И Джеймс Гамильтон, герцог Шательро поведал брату Фергалу в общих словах, что тому предстояло сделать…

– Помни, монах, – добавил регент, – любые средства и способы, кои тебе придётся задействовать во исполнение сего поручения, будут оправданы возвышенностью цели. Я уверен, что Господь Бог в лице моего брата архиепископа простит тебе все согрешения, коими, не исключено, тебе придётся отяготить свою душу. Помни же: то, что ты будешь делать, ты будешь свершать во имя величия и процветания нашей державы.

Фергал стоял перед Шательро, учтиво склонив голову к груди, и рассуждал про себя: «Святошу из себя строит! Вот у кого хорошо фарисейскому искусству поучиться. Что ж, так буду же ему прилежным учеником! Мне это умение теперь весьма понадобится».
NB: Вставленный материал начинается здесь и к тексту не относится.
(* ===== verification/Desc.v ===== *)
(** * Descriptor tables, interrupt dispatch and the timer chip
      (kernel/gdt.cpp, idt.cpp, isr.cpp, include/desc_tables.h, isr.h,
       devices/pit.cpp, include/ports.h)

    The entries are the records [set_gate] fills; how the processor reads an
    entry back is given by [gdt_read] and [idt_read] (the layout of the 8-byte
    descriptors).  Port writes are recorded in the order they are made. *)

From S2P Require Import Prelude.
From stdpp Require Import gmap list.
#[local] Open Scope Z_scope.

(** ** The global descriptor table *)

Record gdt_entry : Type := GdtEntry {
  limit_lo : Z; g_base_lo : Z; base_mid : Z; access : Z; granularity : Z; g_base_hi : Z }.

Definition gdt_gate (base limit access gran : Z) : gdt_entry :=
  GdtEntry (Z.land limit 0xFFFF) (Z.land base 0xFFFF) (Z.land (Z.shiftr base 16) 0xFF) access
           (Z.lor (Z.land (Z.shiftr limit 16) 0x0F) (Z.land gran 0xF0)) (Z.land (Z.shiftr base 24) 0xFF).

(** [entries[num] = ...] *)
Definition set_gdt (num : nat) (e : gdt_entry) (l : list gdt_entry) : outcome (list gdt_entry) :=
  if decide (num < length l)%nat then Ok (<[num := e]> l) else Stop Fault.

(** The task state segment: 25 double words and two words. *)
Record tss : Type := Tss {
  prev_tss : Z; esp0 : Z; ss0 : Z; esp1 : Z; ss1 : Z; esp2 : Z; ss2 : Z; cr3 : Z; t_eip : Z; t_eflags : Z;
  t_eax : Z; t_ecx : Z; t_edx : Z; t_ebx : Z; t_esp : Z; t_ebp : Z; t_esi : Z; t_edi : Z;
  t_es : Z; t_cs : Z; t_ss : Z; t_ds : Z; t_fs : Z; t_gs : Z; ldt : Z; trap : Z; iomap_base : Z }.
Definition TSS_SIZE : Z := 25 * 4 + 2 * 2.
Definition KERNEL_CODE_SEG : Z := 0x8.
Definition KERNEL_DATA_SEG : Z := 0x10.
(** The part of [process::init] that fills it; interrupts use [irq_stack]. *)
Definition tss_init (irq_stack : Z) (t : tss) : tss :=
  let seg := Z.lor KERNEL_DATA_SEG 3 in
  Tss (prev_tss t) irq_stack KERNEL_DATA_SEG (esp1 t) (ss1 t) (esp2 t) (ss2 t) (cr3 t) (t_eip t) (t_eflags t)
      (t_eax t) (t_ecx t) (t_edx t) (t_ebx t) (t_esp t) (t_ebp t) (t_esi t) (t_edi t)
      seg (Z.lor KERNEL_CODE_SEG 3) seg seg seg seg (ldt t) (trap t) (iomap_base t).

(** [gdt::init], [tss_base] the address of the task state segment. *)
Definition gdt_gates (tss_base : Z) : list (Z * Z * Z * Z) :=
  [(0, 0, 0, 0); (0, 0xFFFFFFFF, 0x9A, 0xCF); (0, 0xFFFFFFFF, 0x92, 0xCF);
   (0, 0xFFFFFFFF, 0xFA, 0xCF); (0, 0xFFFFFFFF, 0xF2, 0xCF);
   (tss_base, u32 (tss_base + TSS_SIZE), 0xE9, 0x00)].
Fixpoint gdt_fill (num : nat) (gates : list (Z * Z * Z * Z)) (l : list gdt_entry) : outcome (list gdt_entry) :=
  match gates with
  | [] => Ok l
  | (b, lim, a, g) :: r =>
    match set_gdt num (gdt_gate b lim a g) l with Stop e => Stop e | Ok l => gdt_fill (S num) r l end
  end.
Definition gdt_init (tss_base : Z) (entries : list gdt_entry) : outcome (list gdt_entry) :=
  gdt_fill 0 (gdt_gates tss_base) entries.

(** A segment as the processor sees it: base, limit in units of the
    granularity, access byte and flag nibble. *)
Record segment : Type := Segment { s_base : Z; s_limit : Z; s_access : Z; s_flags : Z }.
Definition gdt_read (e : gdt_entry) : segment :=
  Segment (g_base_lo e + 2 ^ 16 * base_mid e + 2 ^ 24 * g_base_hi e)
          (limit_lo e + 2 ^ 16 * (granularity e mod 16)) (access e) (granularity e / 16).

(** ** The interrupt descriptor table *)

Record idt_entry : Type := IdtEntry { i_base_lo : Z; sel : Z; always0 : Z; i_flags : Z; i_base_hi : Z }.

Definition idt_gate (base sel flags : Z) : idt_entry :=
  IdtEntry (Z.land base 0xFFFF) sel 0 flags (Z.land (Z.shiftr base 16) 0xFFFF).
Definition idt_zero : idt_entry := IdtEntry 0 0 0 0 0.

Fixpoint idt_fill (n num : nat) (ptrs : nat -> Z) (l : list idt_entry) : list idt_entry :=
  match n with
  | O => l
  | S k => idt_fill k (S num) (fun i => ptrs (S i)) (<[num := idt_gate (ptrs 0%nat) 0x08 0x8E]> l)
  end.
(** [idt::init]: the table is cleared (256 entries), then the 32 exceptions and
    the 17 interrupts get their gates. *)
Definition idt_init (isr_ptrs irq_ptrs : nat -> Z) : list idt_entry :=
  idt_fill 17 32 irq_ptrs (idt_fill 32 0 isr_ptrs (replicate 256 idt_zero)).

(** The initialisation words of the two interrupt controllers. *)
Definition PIC_MASTER_CMD : Z := 0x20.
Definition PIC_MASTER_DATA : Z := 0x21.
Definition PIC_SLAVE_CMD : Z := 0xA0.
Definition PIC_SLAVE_DATA : Z := 0xA1.
Definition PIC_EOI : Z := 0x20.
Definition ICW1_ICW4 : Z := 0x01.
Definition ICW1_INIT : Z := 0x10.
Definition ICW4_8086 : Z := 0x01.
Definition pic_remap : list (Z * Z) :=
  [(PIC_MASTER_CMD, Z.lor ICW1_INIT ICW1_ICW4); (PIC_SLAVE_CMD, Z.lor ICW1_INIT ICW1_ICW4);
   (PIC_MASTER_DATA, 0x20); (PIC_SLAVE_DATA, 0x28); (PIC_MASTER_DATA, 0x04); (PIC_SLAVE_DATA, 0x02);
   (PIC_MASTER_DATA, ICW4_8086); (PIC_SLAVE_DATA, ICW4_8086); (PIC_MASTER_DATA, 0x00); (PIC_SLAVE_DATA, 0x00)].

(** A gate as the processor sees it; [None] when the present bit is clear. *)
Record gate : Type := Gate { gt_offset : Z; gt_selector : Z; gt_type : Z; gt_dpl : Z }.
Definition idt_read (e : idt_entry) : option gate :=
  if Z.testbit (i_flags e) 7
  then Some (Gate (i_base_lo e + 2 ^ 16 * i_base_hi e) (sel e) (i_flags e mod 16) (i_flags e / 32 mod 4))
  else None.

(** ** Interrupt dispatch (isr.cpp) *)

Definition IRQ0 : Z := 32.
(** The fields of [registers] the dispatcher looks at. *)
Record iregs : Type := IRegs { r_int_no : Z; r_cs : Z; r_esp : Z; r_espcpu : Z }.
(** What a dispatch does, in order. *)
Inductive action (H : Type) : Type := Outb (port val : Z) | Call (h : H) (r : iregs) | Unhandled (no : Z) | Khalt.
Arguments Outb {H} port val.
Arguments Call {H} h r.
Arguments Unhandled {H} no.
Arguments Khalt {H}.

Section dispatch.
Context {H : Type}.
Definition register_int_handler (num : Z) (h : H) (t : gmap Z H) : gmap Z H := <[u8 num := h]> t.

(** The stack pointer of the interrupted code. *)
Definition fix_esp (r : iregs) : iregs :=
  IRegs (r_int_no r) (r_cs r) (if negb (Z.land (r_cs r) 3 =? 0) then r_espcpu r else u32 (r_esp r + 20)) (r_espcpu r).
Definition run_handler (t : gmap Z H) (r : iregs) : list (action H) :=
  match t !! r_int_no r with Some h => [Call h r] | None => [Unhandled (r_int_no r)] end.

Definition isr_handler (t : gmap Z H) (r : iregs) : list (action H) :=
  let r := fix_esp r in
  run_handler t r ++ (if r_int_no r =? 13 then [Khalt] else []).
Definition irq_handler (t : gmap Z H) (r : iregs) : list (action H) :=
  let r := fix_esp r in
  (if r_int_no r <? IRQ0 + 16 then
     (if IRQ0 + 7 <? r_int_no r then [Outb PIC_SLAVE_CMD PIC_EOI] else []) ++ [Outb PIC_MASTER_CMD PIC_EOI]
   else []) ++ run_handler t r.
End dispatch.

(** ** Splitting numbers into bytes *)

Lemma land_ones_mod x n : 0 <= n -> Z.land x (Z.ones n) = x mod 2 ^ n.
Proof. apply Z.land_ones. Qed.
Lemma shiftr_pow x n : 0 <= n -> Z.shiftr x n = x / 2 ^ n.
Proof. apply Z.shiftr_div_pow2. Qed.

Lemma split_base base :
  0 <= base < 2 ^ 32 ->
  Z.land base 0xFFFF + 2 ^ 16 * Z.land (Z.shiftr base 16) 0xFF + 2 ^ 24 * Z.land (Z.shiftr base 24) 0xFF = base.
Proof.
  intros Hb. change 0xFFFF with (Z.ones 16). change 0xFF with (Z.ones 8).
  rewrite !land_ones_mod, !shiftr_pow by lia.
  change (2 ^ 24) with (2 ^ 16 * 2 ^ 8) at 2. rewrite <- Z.div_div by lia.
  rewrite (Z.mod_small (base / 2 ^ 16 / 2 ^ 8)) by (split; [apply Z.div_pos; [apply Z.div_pos|]; lia|apply Z.div_lt_upper_bound; [|apply Z.div_lt_upper_bound]; lia]).
  pose proof (Z.div_mod base (2 ^ 16)). pose proof (Z.div_mod (base / 2 ^ 16) (2 ^ 8)). lia.
Qed.
Lemma split_word base : 0 <= base < 2 ^ 32 -> Z.land base 0xFFFF + 2 ^ 16 * Z.land (Z.shiftr base 16) 0xFFFF = base.
Proof.
  intros Hb. change 0xFFFF with (Z.ones 16). rewrite !land_ones_mod, shiftr_pow by lia.
  rewrite (Z.mod_small (base / 2 ^ 16)) by (split; [apply Z.div_pos|apply Z.div_lt_upper_bound]; lia).
  pose proof (Z.div_mod base (2 ^ 16)). lia.
Qed.
(** A nibble and the upper nibble of a byte side by side. *)
Lemma nibbles a g : 0 <= a < 16 -> 0 <= g < 256 -> Z.lor a (Z.land g 0xF0) = a + 16 * (g / 16).
Proof.
  intros Ha Hg. assert (E : Z.land g 0xF0 = Z.shiftl (g / 16) 4).
  { apply Z.bits_inj'. intros n Hn. rewrite Z.land_spec. change (g / 16) with (g / 2 ^ 4). rewrite <- shiftr_pow by lia.
    rewrite Z.shiftl_spec by lia. destruct (Z_lt_dec n 4).
    - rewrite (Z.testbit_neg_r _ (n - 4)) by lia. assert (n = 0 \/ n = 1 \/ n = 2 \/ n = 3) as [->|[->|[->| ->]]] by lia; apply andb_false_r.
    - rewrite Z.shiftr_spec, Z.sub_add by lia. destruct (Z_lt_dec n 8).
      + assert (n = 4 \/ n = 5 \/ n = 6 \/ n = 7) as [->|[->|[->| ->]]] by lia; apply andb_true_r.
      + rewrite (Z.bits_above_log2 g n); [reflexivity|lia|].
        destruct (Z.eq_dec g 0) as [->|]; [simpl; lia|]. apply Z.log2_lt_pow2; [lia|].
        apply Z.lt_le_trans with (2 ^ 8); [lia|apply Z.pow_le_mono_r; lia]. }
  rewrite E. assert (Hd : Z.land a (Z.shiftl (g / 16) 4) = 0).
  { rewrite <- (Z.mod_small a (2 ^ 4)), <- Z.land_ones by lia. rewrite <- Z.land_assoc.
    replace (Z.land (Z.ones 4) (Z.shiftl (g / 16) 4)) with 0; [apply Z.land_0_r|].
    rewrite Z.land_comm, Z.land_ones, Z.shiftl_mul_pow2 by lia. symmetry. apply Z.mod_mul. lia. }
  rewrite <- Z.lxor_lor, <- Z.add_nocarry_lxor by exact Hd. rewrite Z.shiftl_mul_pow2 by lia. lia.
Qed.

Lemma gdt_gate_read base limit acc gran :
  0 <= base < 2 ^ 32 -> 0 <= limit < 2 ^ 32 -> 0 <= gran < 256 ->
  gdt_read (gdt_gate base limit acc gran) = Segment base (limit mod 2 ^ 20) acc (gran / 16).
Proof.
  intros Hb Hl Hg. unfold gdt_read, gdt_gate; simpl. f_equal.
  - by apply split_base.
  - rewrite nibbles; [|change 0x0F with (Z.ones 4); rewrite land_ones_mod by lia; apply Z.mod_pos_bound; lia|exact Hg].
    rewrite (Z.mul_comm 16), Z.mod_add by lia. change 0x0F with (Z.ones 4). change 0xFFFF with (Z.ones 16).
    rewrite !land_ones_mod, shiftr_pow by lia. rewrite (Z.mod_small (_ mod 2 ^ 4)) by (apply Z.mod_pos_bound; lia).
    change (2 ^ 20) with (2 ^ 16 * 2 ^ 4). rewrite Z.rem_mul_r by lia. reflexivity.
  - rewrite nibbles; [|change 0x0F with (Z.ones 4); rewrite land_ones_mod by lia; apply Z.mod_pos_bound; lia|exact Hg].
    rewrite (Z.mul_comm 16), Z.div_add by lia. rewrite Z.div_small; [lia|].
    change 0x0F with (Z.ones 4). rewrite land_ones_mod by lia. apply Z.mod_pos_bound; lia.
Qed.
Lemma idt_gate_read base s : 0 <= base < 2 ^ 32 -> idt_read (idt_gate base s 0x8E) = Some (Gate base s 14 0).
Proof. intros Hb. unfold idt_read, idt_gate. cbn [i_flags i_base_lo i_base_hi sel]. by rewrite split_word. Qed.

Lemma idt_fill_length n num ptrs l : length (idt_fill n num ptrs l) = length l.
Proof. revert num ptrs l. induction n as [|n IH]; intros num ptrs l; cbn [idt_fill]; [reflexivity|]. by rewrite IH, length_insert. Qed.
Lemma idt_fill_lookup n num ptrs l i :
  (num + n <= length l)%nat ->
  idt_fill n num ptrs l !! i =
    if decide (num <= i < num + n)%nat then Some (idt_gate (ptrs (i - num)%nat) 0x08 0x8E) else l !! i.
Proof.
  revert num ptrs l. induction n as [|n IH]; intros num ptrs l Hl; cbn [idt_fill].
  { rewrite decide_False by lia. reflexivity. }
  rewrite IH by (rewrite length_insert; lia). destruct (decide (i = num)) as [->|Hne].
  - rewrite decide_False, decide_True, list_lookup_insert_eq by lia. by rewrite Nat.sub_diag.
  - rewrite list_lookup_insert_ne by lia. destruct (decide (S num <= i < S num + n)%nat).
    + rewrite decide_True by lia. do 3 f_equal. lia.
    + rewrite decide_False by lia. reflexivity.
Qed.

(** The processor's view of vector [v]. *)
Definition vector_of (t : list idt_entry) (v : nat) : option gate := e ← t !! v; idt_read e.

Lemma idt_init_vectors isr_ptrs irq_ptrs v :
  (forall i, 0 <= isr_ptrs i < 2 ^ 32) -> (forall i, 0 <= irq_ptrs i < 2 ^ 32) ->
  vector_of (idt_init isr_ptrs irq_ptrs) v =
    if decide (v < 32)%nat then Some (Gate (isr_ptrs v) 8 14 0)
    else if decide (v < 49)%nat then Some (Gate (irq_ptrs (v - 32)%nat) 8 14 0)
    else None.
Proof.
  intros H1 H2. unfold vector_of, idt_init.
  assert (Hr : length (replicate 256 idt_zero) = 256%nat) by apply length_replicate.
  assert (Hz : forall k e, replicate 256 idt_zero !! k = Some e -> e = idt_zero)
    by (intros k e Hk; by apply lookup_replicate in Hk as [-> _]).
  revert Hr Hz. generalize (replicate 256 idt_zero). intros z Hr Hz.
  rewrite idt_fill_lookup by (rewrite idt_fill_length, Hr; lia). rewrite idt_fill_lookup by (rewrite Hr; lia).
  destruct (decide (v < 32)%nat).
  - rewrite decide_False, decide_True by lia. cbn [mbind option_bind]. rewrite idt_gate_read by auto. by rewrite Nat.sub_0_r.
  - destruct (decide (v < 49)%nat).
    + rewrite decide_True by lia. cbn [mbind option_bind]. by rewrite idt_gate_read by auto.
    + rewrite !decide_False by lia. destruct (z !! v) as [e|] eqn:E; [|reflexivity]. by rewrite (Hz v e E).
Qed.

Lemma gdt_init_segments tss_base entries :
  0 <= tss_base < 2 ^ 32 -> length entries = 6%nat ->
  exists l, gdt_init tss_base entries = Ok l /\
    gdt_read <$> l =
      [Segment 0 0 0 0; Segment 0 0xFFFFF 0x9A 12; Segment 0 0xFFFFF 0x92 12; Segment 0 0xFFFFF 0xFA 12;
       Segment 0 0xFFFFF 0xF2 12; Segment tss_base (u32 (tss_base + TSS_SIZE) mod 2 ^ 20) 0xE9 0].
Proof.
  intros Hb Hl. destruct entries as [|e0 [|e1 [|e2 [|e3 [|e4 [|e5 [|]]]]]]]; try discriminate.
  unfold gdt_init, gdt_gates, gdt_fill, set_gdt. cbn [length].
  repeat (rewrite decide_True by lia; cbn [length insert list_insert]). eexists. split; [reflexivity|].
  cbn [fmap list_fmap]. rewrite !gdt_gate_read by (first [lia|apply u32_range]). reflexivity.
Qed.


Definition isr_at (n : nat) : Z := Z.min (0xC0101000 + 16 * Z.of_nat n) 0xC0102000.
Lemma isr_at_range n : 0 <= isr_at n < 2 ^ 32.
Proof. unfold isr_at. lia. Qed.

(** ** The timer chip (pit.cpp) *)

Definition PIT_FREQ : Z := 1193180.
Definition PIT_HZ : Z := 250.
Definition PIT_CMD : Z := 0x43.
Definition PIT0_DATA : Z := 0x40.

(** [pit_failed]: the number of failed [ASSERT]s, which only print. *)
Record pit : Type := Pit { tick : Z; frequency : Z; ticklen : Z; pit_out : list (Z * Z); pit_failed : nat }.

Definition set_frequency (freq : Z) (p : pit) : outcome pit :=
  if freq =? 0 then Stop Fault
  else
    let divisor := u32 PIT_FREQ / freq in
    Ok (Pit (tick p) freq (1000000000 / freq)
            (pit_out p ++ [(PIT_CMD, 0x36); (PIT0_DATA, Z.land (u8 divisor) 0xFF);
                           (PIT0_DATA, Z.land (u8 (Z.shiftr divisor 8)) 0xFF)])
            (if divisor <? 65536 then pit_failed p else S (pit_failed p))).
(** The interrupt: the tick, then the scheduler's [timer_tick] (Sched.v). *)
Definition pit_callback (p : pit) : pit := Pit (u64 (tick p + 1)) (frequency p) (ticklen p) (pit_out p) (pit_failed p).
Definition get_tick (p : pit) : Z := tick p.
Definition get_ns_passed (p : pit) : Z := u64 (tick p * ticklen p).
Definition pit_zero : pit := Pit 0 0 0 [] 0.
Definition pit_init (freq : Z) (p : pit) : outcome pit := set_frequency freq p.

Fixpoint pit_run (n : nat) (p : pit) : pit := match n with O => p | S k => pit_run k (pit_callback p) end.
Lemma pit_run_ticks n p : 0 <= tick p -> tick p + Z.of_nat n < 2 ^ 64 ->
  pit_run n p = Pit (tick p + Z.of_nat n) (frequency p) (ticklen p) (pit_out p) (pit_failed p).
Proof.
  revert p. induction n as [|n IH]; intros p H0 Hn; cbn [pit_run].
  - rewrite Z.add_0_r. by destruct p.
  - unfold pit_callback, u64. rewrite wrap_small by lia. rewrite IH by (simpl; lia). simpl. f_equal. lia.
Qed.
Lemma pit_ns n p : tick p = 0 -> 1 <= ticklen p -> Z.of_nat n * ticklen p < 2 ^ 64 ->
  get_ns_passed (pit_run n p) = Z.of_nat n * ticklen p.
Proof.
  intros H0 Ht Hn. rewrite pit_run_ticks by nia. unfold get_ns_passed, u64; simpl. rewrite H0, wrap_small; [reflexivity|]. nia.
Qed.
– Да, кстати, Фергал, – вспомнив что-то, продолжил регент, – ежели наши предположения верны и тебе в самом деле придётся пересечь границу английского королевства, и в том случае, ежели у тебя возникнут некие затруднения там, на юге, попытайся разыскать Томаса Толбота, одного из сыновей графа Шрусбери. Нам известно, что сей молодой человек – надо заметить, чересчур любознательный и деятельный, – является верным адептом римской церкви и горит огромным желанием восстановить католическое вероисповедание в Англии. Он приближённый вельможа принцессы Марии Тюдор. И ради поддержки со стороны шотландской церкви он готов оказать нам небольшие услуги. Полагаю, его можно будет разыскать при дворе упомянутой мной высокородной леди и использовать фанатическую ревностность сего юноши в наших целях…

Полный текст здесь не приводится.